Biological network dynamics: Poincaré-Lindstedt series and the effect of delays
Renato Calleja, Pablo Padilla-Longoria, Edgar Rodríguez-Mendieta
TL;DR
This work analyzes Hopf bifurcation in a two-delay, non-diffusive Gierer–Meinhardt activator–inhibitor system modeled as a delay differential equation. It proves the existence of a Poincaré–Lindstedt series to all orders by framing the problem in Fourier–Taylor form, yielding explicit linear recurrences for the-series coefficients and enabling implementation via automatic differentiation. The PL series serves as an efficient initial guess for a collocation-based Newton solver, and together with pseudo-arclength continuation the authors compute and continue branches of periodic solutions across delays.

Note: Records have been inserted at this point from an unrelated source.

(** A run that is still looping after [n] turns was looping before. *)
Lemma main_running_before p o argv n m :
  main_of p o argv n = Ret tt m ->
  forall n', (n' <= n)%nat -> exists m', main_of p o argv n' = Ret tt m'.
Proof.
  intros H n' Hle.
  destruct (main_of p o argv n') as [[] m'|c m'|s m'] eqn:E; [eauto| |].
  - rewrite (main_exit_stable _ _ _ _ _ _ E n Hle) in H. discriminate.
  - rewrite (main_killed_stable _ _ _ _ _ _ E n Hle) in H. discriminate.
Qed.

Lemma setup_eq p o argv :
  setup_of p o argv (init_machine o) =
  if 5 =? argc argv
  then match dial_of p o argv 0 (init_machine o) with
       | Ret _ m1 =>
           match dial_of p o argv 1 m1 with
           | Ret _ m2 => after_dials p o m2
           | Exit c m => Exit c m
           | Killed s m => Killed s m
           end
       | Exit c m => Exit c m
       | Killed s m => Killed s m
       end
  else Exit (status_usage p)
         (mk_machine init_locals (o_inherited o) [EvStderr (usage argv)]).
Proof.
  destruct p; unfold setup_of, Rev.setup, Dp.setup, dial_of, after_dials;
    cbn [for_]; unfold bind at 1;
    (destruct (5 =? argc argv); cbn [negb]; [|reflexivity]);
    unfold ret at 1; unfold bind at 1.
  - unfold bind at 1.
    destruct (Rev.dial o argv 0 (init_machine o)) as [[] m1|c m1|s m1];
      [ | reflexivity | reflexivity ].
    unfold bind.
    destruct (Rev.dial o argv 1 m1) as [[] m2|c m2|s m2]; reflexivity.
  - unfold bind at 1. unfold bind at 1.
    destruct (Dp.dial o argv 0 (init_machine o)) as [[] m1|c m1|s m1];
      [ | reflexivity | reflexivity ].
    unfold bind at 1.
    destruct (Dp.dial o argv 1 m1) as [[] m2|c m2|s m2];
      [ | reflexivity | reflexivity ].
    unfold ret at 1, bind, fork, perror, log, return_, ret, setsid.
    cbn [vars fds trace].
    destruct (o_fork o =? -1); cbn [vars fds trace].
    { rewrite <- app_assoc; reflexivity. }
    destruct (o_fork o >? 0); cbn [vars fds trace]; [reflexivity|].
    unfold log; cbn [vars fds trace]. rewrite <- app_assoc; reflexivity.
Qed.

(** *** What a successful dial leaves behind *)

Lemma dial_ret p o argv i m m' :
  (i < length (dest (vars m)))%nat ->
  (i < length (sockfd (vars m)))%nat ->
  dial_of p o argv i m = Ret tt m' ->
  exists a,
    port_of argv i <> 0 /\
    resolved o (host_of argv i) = Some a /\
    0 <= o_socket o i /\
    mem (o_socket o i) (fds m) = false /\
    vars m' = dialed_vars argv i a (o_socket o i) (vars m) /\
    fds m' = (if o_connect o i then o_socket o i :: fds m else fds m) /\
    trace m' =
      trace m ++
      EvSocket (o_socket o i)
      :: (if o_connect o i
          then [EvConnect (o_socket o i)
                  (mk_sockaddr AF_INET (port_of argv i) a) 0]
          else [EvConnect (o_socket o i)
                  (mk_sockaddr AF_INET (port_of argv i) a) (-1);
                EvPerror "connect"; EvClose (o_socket o i)]).
Proof.
  intros Hd Hs H.
  pose proof (dial_dialed p o argv i m Hd Hs) as D.
  rewrite H in D.
  inversion D; subst; clear D; exists a;
    match goal with Hc : o_connect _ _ = _ |- _ => rewrite Hc end;
    cbn [vars fds trace]; repeat split; assumption.
Qed.

(** A dial issues no write: it is not terminated by a signal. *)
Lemma dial_alive p o argv i m s m' :
  (i < length (dest (vars m)))%nat ->
  (i < length (sockfd (vars m)))%nat ->
  dial_of p o argv i m <> Killed s m'.
Proof.
  intros Hd Hs H. pose proof (dial_dialed p o argv i m Hd Hs) as D.
  rewrite H in D. inversion D.
Qed.

Lemma dialed_vars_sock_same argv i a s v :
  (i < length (sockfd v))%nat -> sock i (dialed_vars argv i a s v) = s.
Proof.
  intros H. unfold dialed_vars, sock, set_maxsock, set_sockfd, set_dest.
  cbn [sockfd]. now apply nth_upd_same.
Qed.

Lemma dialed_vars_sock_other argv i j a s v :
  i <> j -> sock j (dialed_vars argv i a s v) = sock j v.
Proof.
  intros H. unfold dialed_vars, sock, set_maxsock, set_sockfd, set_dest.
  cbn [sockfd]. now apply nth_upd_other.
Qed.

Lemma dialed_vars_maxsock argv i a s v :
  maxsock (dialed_vars argv i a s v) = Z.max s (maxsock v).
Proof. reflexivity. Qed.

Lemma dialed_vars_buf argv i a s v : buf (dialed_vars argv i a s v) = buf v.
Proof. reflexivity. Qed.

Lemma dialed_vars_lengths argv i a s v :
  length (dest (dialed_vars argv i a s v)) = length (dest v) /\
  length (sockfd (dialed_vars argv i a s v)) = length (sockfd v).
Proof.
  unfold dialed_vars, set_maxsock, set_sockfd, set_dest. cbn [dest sockfd].
  now rewrite !length_upd.
Qed.

(** The loop is entered exactly through two successful dials (and, in
    datapipe.c, on the child side of the fork). *)
Lemma setup_entered p o argv m :
  setup_of p o argv (init_machine o) = Ret tt m ->
  argc argv = 5 /\
  exists m1 m2,
    dial_of p o argv 0 (init_machine o) = Ret tt m1 /\
    dial_of p o argv 1 m1 = Ret tt m2 /\
    after_dials p o m2 = Ret tt m.
Proof.
  rewrite setup_eq. destruct (5 =? argc argv) eqn:E; [|discriminate].
  apply Z.eqb_eq in E.
  destruct (dial_of p o argv 0 (init_machine o)) as [[] m1|c m1|s m1] eqn:E0;
    try discriminate.
  destruct (dial_of p o argv 1 m1) as [[] m2|c m2|s m2] eqn:E1;
    try discriminate.
  intros H. split; [lia|]. exists m1, m2. repeat split; assumption.
Qed.

Lemma after_dials_ret p o m2 m :
  after_dials p o m2 = Ret tt m ->
  vars m = vars m2 /\ fds m = fds m2 /\
  (p = RevDatapipe /\ trace m = trace m2 \/
   p = Datapipe /\ o_fork o <> -1 /\ o_fork o <= 0 /\
     trace m = trace m2 ++ [EvFork (o_fork o); EvSetsid]).
Proof.
  destruct p; cbn [after_dials].
  - intros H; inversion H; subst. split; [reflexivity|].
    split; [reflexivity|]. left. split; reflexivity.
  - destruct (o_fork o =? -1) eqn:E1; [discriminate|].
    destruct (o_fork o >? 0) eqn:E2; [discriminate|].
    intros H; inversion H; subst. cbn [vars fds trace].
    apply Z.eqb_neq in E1. rewrite Z.gtb_ltb in E2. apply Z.ltb_ge in E2.
    split; [reflexivity|]. split; [reflexivity|]. right.
    repeat split; auto.
Qed.

(** The facts about the two descriptors that setup establishes. *)
Lemma setup_sockets p o argv m :
  setup_of p o argv (init_machine o) = Ret tt m ->
  sock 0 (vars m) = o_socket o 0 /\
  sock 1 (vars m) = o_socket o 1 /\
  maxsock (vars m) = Z.max (o_socket o 1) (Z.max (o_socket o 0) 0) /\
  0 <= o_socket o 0 /\ 0 <= o_socket o 1 /\
  buf (vars m) = buf init_locals /\
  length (dest (vars m)) = 2%nat /\ length (sockfd (vars m)) = 2%nat /\
  fds m =
    (if o_connect o 1 then [o_socket o 1] else []) ++
    (if o_connect o 0 then [o_socket o 0] else []) ++ o_inherited o /\
  mem (o_socket o 0) (o_inherited o) = false /\
  mem (o_socket o 1)
    ((if o_connect o 0 then [o_socket o 0] else []) ++ o_inherited o)
    = false.
Proof.
  intros H. apply setup_entered in H.
  destruct H as [_ [m1 [m2 [H0 [H1 H2]]]]].
  apply dial_ret in H0; [| cbn; lia | cbn; lia].
  destruct H0 as [a0 [_ [_ [Hs0 [Hm0 [Hv0 [Hf0 _]]]]]]].
  assert (L1 : length (dest (vars m1)) = 2%nat /\
               length (sockfd (vars m1)) = 2%nat).
  { rewrite Hv0. pose proof (dialed_vars_lengths argv 0 a0 (o_socket o 0)
                               (vars (init_machine o))) as [-> ->]. now cbn. }
  destruct L1 as [Ld1 Ls1].
  apply dial_ret in H1; [| lia | lia].
  destruct H1 as [a1 [_ [_ [Hs1 [Hm1 [Hv1 [Hf1 _]]]]]]].
  apply after_dials_ret in H2. destruct H2 as [Hv [Hf _]].
  rewrite Hv, Hf, Hv1, Hf1, Hf0.
  pose proof (dialed_vars_lengths argv 1 a1 (o_socket o 1) (vars m1))
    as [Ld2 Ls2].
  rewrite dialed_vars_sock_other by congruence.
  rewrite dialed_vars_sock_same by lia.
  rewrite dialed_vars_maxsock, dialed_vars_buf, Ld2, Ls2.
  rewrite Hv0.
  rewrite dialed_vars_sock_same by (cbn; lia).
  rewrite dialed_vars_maxsock, dialed_vars_buf.
  rewrite Hf0 in Hm1. cbn [vars init_machine init_locals maxsock buf fds] in *.
  repeat split; try assumption; try lia.
  - destruct (o_connect o 1), (o_connect o 0); reflexivity.
  - destruct (o_connect o 0); exact Hm1.
Qed.

Lemma setup_inv p o argv m :
  setup_of p o argv (init_machine o) = Ret tt m -> loop_inv m.
Proof.
  intros H. apply setup_sockets in H.
  destruct H as [E0 [E1 [Em [H0 [H1 [Hb [Ld [Ls _]]]]]]]].
  constructor; try assumption.
  - rewrite Hb. cbn [init_locals buf]. apply repeat_length.
  - rewrite E0, Em. lia.
  - rewrite E1, Em. lia.
Qed.

Lemma recv_answer_some o k fd len open d :
  recv_answer o k fd len open = Some d ->
  mem fd open = true /\
  exists d0, o_recv o k = RecvData d0 /\ d = firstn (Z.to_nat len) d0.
Proof.
  unfold recv_answer. destruct (mem fd open); [|discriminate].
  destruct (o_recv o k) as [|d0]; [discriminate|].
  intros H; inversion H; subst. eauto.
Qed.

Lemma recv_answer_length o k fd len open d :
  recv_answer o k fd len open = Some d -> (length d <= Z.to_nat len)%nat.
Proof.
  intros H. apply recv_answer_some in H. destruct H as [_ [d0 [_ ->]]].
  apply firstn_le_length.
Qed.

(** What one turn does to the locals and the descriptor table. *)
Lemma turn_frame p o k m m' :
  iteration_of p o k m = Ret tt m' ->
  dest (vars m') = dest (vars m) /\
  sockfd (vars m') = sockfd (vars m) /\
  maxsock (vars m') = maxsock (vars m) /\
  (length (buf (vars m)) = Z.to_nat BUFSZ ->
   length (buf (vars m')) = Z.to_nat BUFSZ) /\
  (closeneeded (vars m') = 0 \/ closeneeded (vars m') = 1) /\
  fds m' = (if closeneeded (vars m') =? 0 then fds m else closed_both m).
Proof.
  intros H. pose proof (iteration_turn p o k m) as T. rewrite H in T.
  inversion T; subst; clear T;
    cbn [turned vars fds dest sockfd maxsock buf closeneeded];
    repeat split; auto.
  all: try (destruct (_ <=? 0); cbn; auto; fail).
  intros Hb. rewrite length_app, length_skipn.
  match goal with Hr : recv_answer _ _ _ _ _ = Some _ |- _ =>
    apply recv_answer_length in Hr end.
  lia.
Qed.

Lemma turn_inv p o k m m' :
  loop_inv m -> iteration_of p o k m = Ret tt m' -> loop_inv m'.
Proof.
  intros [Hb Hd Hs H0 H1] H. apply turn_frame in H.
  destruct H as [Ed [Es [Em [Eb _]]]].
  constructor; unfold sock in *; rewrite ?Ed, ?Es, ?Em; auto.
Qed.

(** The invariant holds at the start of every turn of a run. *)
Lemma main_inv p o argv n m :
  main_of p o argv n = Ret tt m -> loop_inv m.
Proof.
  revert m. induction n as [|n IH]; intros m H.
  - rewrite main_zero in H. eapply setup_inv; eassumption.
  - rewrite main_succ in H.
    destruct (main_of p o argv n) as [[] m0|c m0|s m0]; try discriminate.
    eapply turn_inv; [apply IH; reflexivity | eassumption].
Qed.

(* ===================================================================== *)
(** ** Properties of one turn                                             *)
(* ===================================================================== *)

Lemma turn_events_turned p o k m r b nb cl evs :
  iteration_of p o k m = r -> machine_of r = turned m b nb cl evs ->
  turn_events p o k m = evs.
Proof.
  intros <- H. unfold turn_events. apply emitted_app. rewrite H. reflexivity.
Qed.

(** Case analysis of turn [k] from [m]: the five cases of [turn], with the
    calls of the turn computed in each. *)
Ltac turn_cases p o k m :=
  let T := fresh "T" in
  let E := fresh "E" in
  pose proof (iteration_turn p o k m) as T;
  inversion T as
    [ Hpoll E
    | nb Hpoll Hr0 Hr1 E
    | i n Hpoll Hside Hrdy Hfirst Hrecv E
    | i d w Hpoll Hside Hrdy Hfirst Hrecv Hne Hlive Hw E
    | i d Hpoll Hside Hrdy Hfirst Hrecv Hne Hkill E ];
  clear T;
  [ assert (Hev : turn_events p o k m = [EvPoll o k m])
      by (unfold turn_events; rewrite <- E; apply emitted_app; reflexivity)
  | assert (Hev : turn_events p o k m = [EvPoll o k m])
      by (unfold turn_events; rewrite <- E; apply emitted_app; reflexivity)
  | assert (Hev : turn_events p o k m =
                  [EvPoll o k m; EvRecv (sock i (vars m)) BUFSZ n []]
                    ++ closes m)
      by (unfold turn_events; rewrite <- E; apply emitted_app; reflexivity)
  | assert (Hev : turn_events p o k m =
                  [EvPoll o k m;
                   EvRecv (sock i (vars m)) BUFSZ (Z.of_nat (length d)) d;
                   EvSend (sock (other i) (vars m)) d w]
                    ++ (if w <=? 0 then closes m else []))
      by (unfold turn_events; rewrite <- E; apply emitted_app; reflexivity)
  | assert (Hev : turn_events p o k m =
                  [EvPoll o k m;
                   EvRecv (sock i (vars m)) BUFSZ (Z.of_nat (length d)) d;
                   EvSigpipe (sock (other i) (vars m)) d])
      by (unfold turn_events; rewrite <- E; apply emitted_app; reflexivity) ].
(** * Jollfi gaming API: the Sui transaction orchestration core

    A shallow embedding of the blockchain client (package [data], type
    [SuiClient]) and of the game service (package [service], type
    [GameService]), with the properties of the coin selection, of the
    move-call construction, of the effect-status interpretation and of
    the chain-then-record protocol.

    Conventions.
    - A Go [uint64] or [int] is a [Z]; its range is a hypothesis where
      it matters and wrap-around is written out where the code computes.
    - A Go [map[string]interface{}] is a [gmap string value], where
      [value] is the dynamic value that [encoding/json] decodes into an
      [interface{}].
    - A Go function returning [(T, error)] returns an [outcome T]; an
      unchecked type assertion that does not hold is [Panic].
    - Network traffic, console output, log lines and storage calls are
      events of a trace, in program order. *)

From Stdlib Require Import ZArith String Ascii List Lia.
From stdpp Require Import base option list gmap strings.

Local Open Scope string_scope.
Local Open Scope Z_scope.
Local Open Scope list_scope.
Set Warnings "-register-all".

(** ** Dynamic values *)

(** What [json.Unmarshal] stores in an [interface{}].  A JSON number is
    kept as an integer: the client computes with none. *)
Inductive value : Type :=
| VNil
| VBool (b : bool)
| VNum (z : Z)
| VStr (s : string)
| VArr (l : list value)
| VMap (m : gmap string value).

(** [m[k]] on a Go map: the zero value of [interface{}] is [nil]. *)
Definition index (m : gmap string value) (k : string) : value :=
  default VNil (m !! k).
(** * PortalDart/Solana: the pool-sniping bots, embedded and checked

    The repository holds three Node.js scripts:
    - [src/bot.js]: polls the Raydium pool list, rug-checks, buys, and has a
      placeholder sell check ([BotJs] below);
    - the first script of [src/unnamed/part_000] (lines 1-494): the reworked
      polling bot with quotes, a price feed and a 24h timeout ([BotV2]);
    - the second script of [src/unnamed/part_000] (lines 495-662): the
      log-subscription bot with one [monitorPosition] loop per position and
      staged take-profit / stop-loss rules ([Sniper]).

    JavaScript numbers are IEEE binary64 values; they are modelled by Rocq's
    primitive floats, so every comparison and division below is the one the
    script performs.  Every [await] of an external service (RPC node, HTTP
    API) is modelled by the response the service gives: [Ok v] when the
    promise resolves with [v], [Throw] when it rejects.  Each function takes
    the responses it would get as an argument and returns the new state
    together with what it logs or requests.

    The timer callbacks of the polling bots are taken one after the other
    (each tick finishes before the next starts), and the log lines of the
    subscription bot are taken to be ASCII.  In the subscription bot the
    handler of a message and the passes of the monitor loops are taken one
    after the other; an exception in either is caught nowhere in the
    script, and the process ends with it. *)

From Stdlib Require Import ZArith Bool List Ascii PrimFloat FloatOps SpecFloat.
From stdpp Require Import gmap strings list.

Open Scope string_scope.
Open Scope list_scope.

(** ** JavaScript values and helpers *)

Module Js.

(** The result of awaiting a promise / evaluating code that may throw. *)
Inductive Exc (A : Type) : Type :=
| Ok (a : A)
| Throw.
Arguments Ok {A} a.
Arguments Throw {A}.

#[export] Instance Exc_ret : MRet Exc := fun _ a => Ok a.
#[export] Instance Exc_bind : MBind Exc := fun _ _ f m =>
  match m with
  | Ok a => f a
  | Throw => Throw
  end.

(** [try { body } catch (err) { handler }] for a body whose value is the
    function's return value. *)
Definition try_catch {A} (body : Exc A) (handler : A) : A :=
  match body with
  | Ok a => a
  | Throw => handler
  end.

(** [Number(n)] for a non-negative integer [n] given as a BigInt or as a
    string of decimal digits: the nearest binary64 value, ties to even. *)
Definition Number_of_Z (z : Z) : float :=
  SF2Prim (binary_normalize prec emax z 0 false).

(** Truthiness of a number: everything but [0], [-0] and [NaN]. *)
Definition truthy_num (x : float) : bool :=
  negb (is_zero x || is_nan x).

(** Truthiness of a string: everything but the empty string. *)
Definition truthy_str (s : string) : bool :=
  negb (String.eqb s "").

(** A property that may be absent ([undefined]/[null]) is an [option];
    absent values are falsy. *)
Definition truthy_opt {A} (truthy : A -> bool) (o : option A) : bool :=
  match o with
  | Some a => truthy a
  | None => false
  end.

(** [a || b] on possibly-absent strings. *)
Definition or_str (a b : option string) : option string :=
  if truthy_opt truthy_str a then a else b.

(** [!v] followed by use of [v]: the value when truthy. *)
Definition truthy_part (o : option string) : option string :=
  if truthy_opt truthy_str o then o else None.

(** [Math.floor]. *)
Definition Math_floor (x : float) : float :=
  match Prim2SF x with
  | S754_finite s m e =>
      if (0 <=? e)%Z then x
      else
        let d := (2 ^ (- e))%Z in
        let q := (Z.pos m / d)%Z in
        let r := (Z.pos m mod d)%Z in
        if s then (if (r =? 0)%Z then x else Number_of_Z (- (q + 1)))
        else Number_of_Z q
  | _ => x
  end.

(** [Math.round]: nearest integer, ties towards positive infinity. *)
Definition Math_round (x : float) : float :=
  match Prim2SF x with
  | S754_finite s m e =>
      if (0 <=? e)%Z then x
      else
        let d := (2 ^ (- e))%Z in
        let q := (Z.pos m / d)%Z in
        let r := (Z.pos m mod d)%Z in
        if s then
          let n := if (d <? 2 * r)%Z then (q + 1)%Z else q in
          if (n =? 0)%Z then neg_zero else Number_of_Z (- n)
        else Number_of_Z (if (d <=? 2 * r)%Z then q + 1 else q)
  | _ => x
  end.

(** [array.slice(0, n)]. *)
Definition slice0 {A} (n : nat) (l : list A) : list A := take n l.

(** [let total = 0; for (const x of xs) total += Number(x)]. *)
Definition sum_numbers (xs : list Z) : float :=
  fold_left (fun total x => (total + Number_of_Z x)%float) xs 0%float.

End Js.
Import Js.

(** ** A JavaScript [Map] with string keys

    Entries are kept in insertion order; [set] on a present key replaces the
    value in place, on an absent key appends. *)

Module JsMap.
Section WithValue.
Context {V : Type}.

Definition t := list (string * V).

Definition empty : t := [].

Fixpoint get (k : string) (m : t) : option V :=
  match m with
  | [] => None
  | (k', v) :: m' => if String.eqb k k' then Some v else get k m'
  end.

Definition has (k : string) (m : t) : bool :=
  match get k m with Some _ => true | None => false end.

Fixpoint set (k : string) (v : V) (m : t) : t :=
  match m with
  | [] => [(k, v)]
  | (k', v') :: m' =>
      if String.eqb k k' then (k, v) :: m' else (k', v') :: set k v m'
  end.

Fixpoint delete (k : string) (m : t) : t :=
  match m with
  | [] => []
  | (k', v') :: m' =>
      if String.eqb k k' then m' else (k', v') :: delete k m'
  end.

Definition keys (m : t) : list string := map fst m.

Definition size (m : t) : nat := length m.

Definition entries (m : t) : list (string * V) := m.

End WithValue.
Arguments t V : clear implicits.
End JsMap.

(** ** What both polling bots read from the chain, and their verdicts *)

Module Solana.

(** The fields of [getMint]'s result the scripts read; [supply] is a
    BigInt, [decimals] a small integer. *)
Record MintInfo := {
  mintAuthority : option string;
  freezeAuthority : option string;
  supply : Z;
  decimals : Z
}.

(** An entry of [getTokenLargestAccounts(...).value]; [amount] is a
    string of decimal digits, held here as the integer it spells. *)
Record TokenAccount := {
  acc_address : string;
  acc_amount : Z
}.

(** The RPC response object: [value] may be missing. *)
Record LargestAccounts := {
  value : option (list TokenAccount)
}.

(** What the RPC node answers while one rug check runs.  The last field
    (asked for by the second script only) is the [value] array of
    [getTokenAccountsByOwner], by its length. *)
Record Chain := {
  isPublicKey : string -> bool;
  getMint : string -> Exc MintInfo;
  getTokenLargestAccounts : string -> Exc (option LargestAccounts);
  getTokenAccountsByOwner : string -> Exc (option nat)
}.

(** [new PublicKey(s)] throws on a string that is not a key. *)
Definition newPublicKey (c : Chain) (s : string) : Exc string :=
  if isPublicKey c s then Ok s else Throw.

(** Reading a property of [null]/[undefined] throws a [TypeError]. *)
Definition deref {A} (o : option A) : Exc A :=
  match o with
  | Some a => Ok a
  | None => Throw
  end.

(** The balances of the first [n] listed accounts, summed and divided by
    the supply, times 100, as both scripts compute it. *)
Definition topShare (n : nat) (mintInfo : MintInfo)
    (accounts : list TokenAccount) : float :=
  let topAccounts := slice0 n accounts in
  let totalTop := sum_numbers (acc_amount <$> topAccounts) in
  (totalTop / Number_of_Z (supply mintInfo) * 100)%float.

End Solana.
Import Solana.

Module Risk.

(** The [reason] strings of the two scripts. *)
Inductive Reason :=
| mintAuthorityPresent
| noTokenAccounts
| concentrated_holders
| weird_mint
| error
| zero_supply
| excessive_decimals
| no_token_accounts
| check_failed.

#[export] Instance Reason_eq_dec : EqDecision Reason.
Proof. solve_decision. Defined.

(** The [details] object of a safe verdict of the second script. *)
Record Details := {
  d_supply : float;
  d_decimals : Z;
  d_topPercent : float
}.

(** The object a rug check returns; absent properties are [None].  (The
    [error] message attached to a [check_failed] verdict is left out.) *)
Record Verdict := {
  safe : bool;
  reason : option Reason;
  topPercent : option float;
  details : option Details
}.

Definition unsafe (r : Reason) : Verdict :=
  {| safe := false; reason := Some r; topPercent := None; details := None |}.

Definition concentrated (topPercent : float) : Verdict :=
  {| safe := false; reason := Some concentrated_holders;
     topPercent := Some topPercent; details := None |}.

End Risk.
Import Risk.

(** ** [src/bot.js]: the first polling bot *)

Module BotJs.

(** Environment-derived constants ([BUY_USD], [TARGET_MULTIPLIER]). *)
Record Config := {
  BUY_USD : float;
  TARGET_MULTIPLIER : float
}.

(** *** The rug check *)

(** The share of the supply held by the first three listed accounts, in
    percent, lines 74-80. *)
Definition holderPercent (mintInfo : MintInfo) (accounts : list TokenAccount)
    : float :=
  let supply := Number_of_Z (supply mintInfo) in
  if (0 <? supply)%float
  then topShare 3 mintInfo accounts
  else 100%float.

The approach provides a practical framework for analytic and numerical tracking of delay-induced periodic dynamics in biological networks, with potential extensions to diffusion terms.
Abstract
This paper focuses on the Hopf bifurcation in an activator-inhibitor system without diffusion which can be modeled as a delay differential equation. The main result of this paper is the existence of the Poincaré-Lindstedt series to all orders for the bifurcating periodic solutions. The model has a non-linearity which is non-polynomial, and yet this allows us to exploit the use of Fourier-Taylor series to develop order-by-order calculations that lead to linear recurrence equations for the coefficients of the Poincaré-Lindstedt series. As applications, we implement the computation of the coefficients of these series for any finite order, and use a pseudo-arclength continuation to compute branches of periodic solutions.